栃木県足利市で90年、4歳女児が殺害された足利事件で無期懲役が確定した菅家利和受刑者(62)の再審請求の即時抗告審で、DNA再鑑定で女児の着衣に付いた体液と菅家受刑者のDNA型が一致しなかったことを受け東京高検など捜査当局は、当時事件にかかわった栃木県警の捜査員らのDNA鑑定を実施し、着衣のDNA型と照合する方針を固めた。着衣に犯人以外の汗などが混じっていた可能性もあるため、再鑑定の信用性を検証することが目的だ。
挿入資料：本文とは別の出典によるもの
(** * The activity-debounced message aggregator of [static/chat.js]

    A shallow embedding of the chat widget's script.  The script is a set of
    event-loop callbacks over a handful of module-level variables and DOM
    nodes; here every callback is a function on an explicit [state] record
    and an execution is a list of [event]s, one per event-loop turn.

    Modelling conventions.
    - A JavaScript string is the list of its UTF-16 code units.
    - Values read from a parsed JSON body are [jsval]s; a call that raises a
      [TypeError] in JavaScript returns [None].
    - Time is a counter of milliseconds.  [EvWait d] lets [d] ms pass and
      runs every timer callback that becomes due, at its deadline and in
      deadline order (the ideal behaviour of [setTimeout]); [EvTick] and
      [EvTimer] let a callback run later than its deadline, as a busy event
      loop does.
    - A row of [messagesEl] records the fields of the message it was built
      from.  Of the DOM calls, [classList.add] raises on a bad class name,
      and an assignment to [textContent] raises when its value cannot be
      converted to a string.
    - The scroll offset of the chat body depends on the layout; the state
      counts the assignments the script makes to it. *)

From Stdlib Require Import String Ascii.
From Stdlib Require Import NArith ZArith Bool Lia List.
Import ListNotations.
Local Open Scope N_scope.
Set Warnings "-register-all".

(** ** Strings *)

Module JsString.

Definition jsstring := list N.

(** An ASCII literal as a JavaScript string. *)
Definition lit (s : string) : jsstring :=
  map N_of_ascii (list_ascii_of_string s).

Definition eqb (a b : jsstring) : bool :=
  if list_eq_dec N.eq_dec a b then true else false.

(** WhiteSpace and LineTerminator code points of ECMAScript, the characters
    [String.prototype.trim] strips. *)
Definition is_ws (c : N) : bool :=
  ((9 <=? c) && (c <=? 13))
  || (c =? 32) || (c =? 160) || (c =? 5760)
  || ((8192 <=? c) && (c <=? 8202))
  || (c =? 8232) || (c =? 8233) || (c =? 8239) || (c =? 8287)
  || (c =? 12288) || (c =? 65279).

Fixpoint trimStart (s : jsstring) : jsstring :=
  match s with
  | [] => []
  | c :: r => if is_ws c then trimStart r else s
  end.

Definition trimEnd (s : jsstring) : jsstring := rev (trimStart (rev s)).

Definition trim (s : jsstring) : jsstring := trimEnd (trimStart s).

(** [Array.prototype.join] on an array of strings. *)
Fixpoint join (sep : jsstring) (l : list jsstring) : jsstring :=
  match l with
  | [] => []
  | [x] => x
  | x :: r => x ++ sep ++ join sep r
  end.

Definition space : jsstring := [32].

(** A string that starts and ends with a non-blank character. *)
Definition clean (s : jsstring) : Prop :=
  exists c r, s = c :: r /\ is_ws c = false /\ is_ws (last s c) = false.

End JsString.
Import JsString.

(** ** Values of a parsed JSON body *)

Module JsValue.

(** [JUndefined] is never produced by [JSON.parse]; it is the result of
    reading a property that is not there.  Of a number only its being zero
    is ever observed by this script. *)
Inductive jsval : Type :=
| JUndefined
| JNull
| JBool (b : bool)
| JNum (z : Z)
| JStr (s : jsstring)
| JArr (items : list jsval)
| JObj (fields : list (jsstring * jsval)).

(** The outcome of a promise. *)
Inductive settled (A : Type) : Type :=
| Rejected
| Resolved (a : A).
Arguments Rejected {A}.
Arguments Resolved {A} a.

(** ToBoolean. *)
Definition truthy (v : jsval) : bool :=
  match v with
  | JUndefined | JNull => false
  | JBool b => b
  | JNum z => negb (Z.eqb z 0)
  | JStr s => match s with [] => false | _ => true end
  | JArr _ | JObj _ => true
  end.

(** The first binding of [k] among the own properties [fs]. *)
Fixpoint assoc (k : jsstring) (fs : list (jsstring * jsval)) : jsval :=
  match fs with
  | [] => JUndefined
  | (k', v) :: r => if JsString.eqb k k' then v else assoc k r
  end.

(** [v.k] for the property names this script reads from JSON data on the
    chat path ([bot], [text], [sender], [time]); none of them is a built-in
    property of a string, number, boolean or array.  [None] is the
    [TypeError] raised on [null] and [undefined]. *)
Definition get (v : jsval) (k : jsstring) : option jsval :=
  match v with
  | JUndefined | JNull => None
  | JObj fs => Some (assoc k fs)
  | _ => Some JUndefined
  end.

(** [v.trim()]: only a string has a callable [trim]. *)
Definition call_trim (v : jsval) : option jsstring :=
  match v with
  | JStr s => Some (trim s)
  | _ => None
  end.

(** [v || d]. *)
Definition or_else (v d : jsval) : jsval := if truthy v then v else d.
東京高裁は08年12月、検察側と弁護側双方推薦の鑑定医2人にDNA再鑑定を依頼。8日に出そろった二つの鑑定書はいずれも「同一人物ではない」と指摘し、捜査段階で行われ裁判で有力な証拠となった当初のDNA鑑定を否定した。
再鑑定は、当初の鑑定で警察庁科学警察研究所が切り取った着衣の周辺部分を、2人の鑑定医に切り分けて実施された。捜査員が触れるなどして付いた汗や唾液(だえき)が混じる可能性も指摘されたため、弁護側推薦の鑑定医は着衣に浸透した試料を絞り出すように抽出して鑑定。着衣の表面数カ所からも試料を採取して鑑定したが、いずれも菅家受刑者とは異なる同一のDNA型と判定されたという。
捜査幹部は「DNA型が本当に犯人のものか確認する必要がある」と話す。退職した捜査員も多いとみられ、難航が予想される。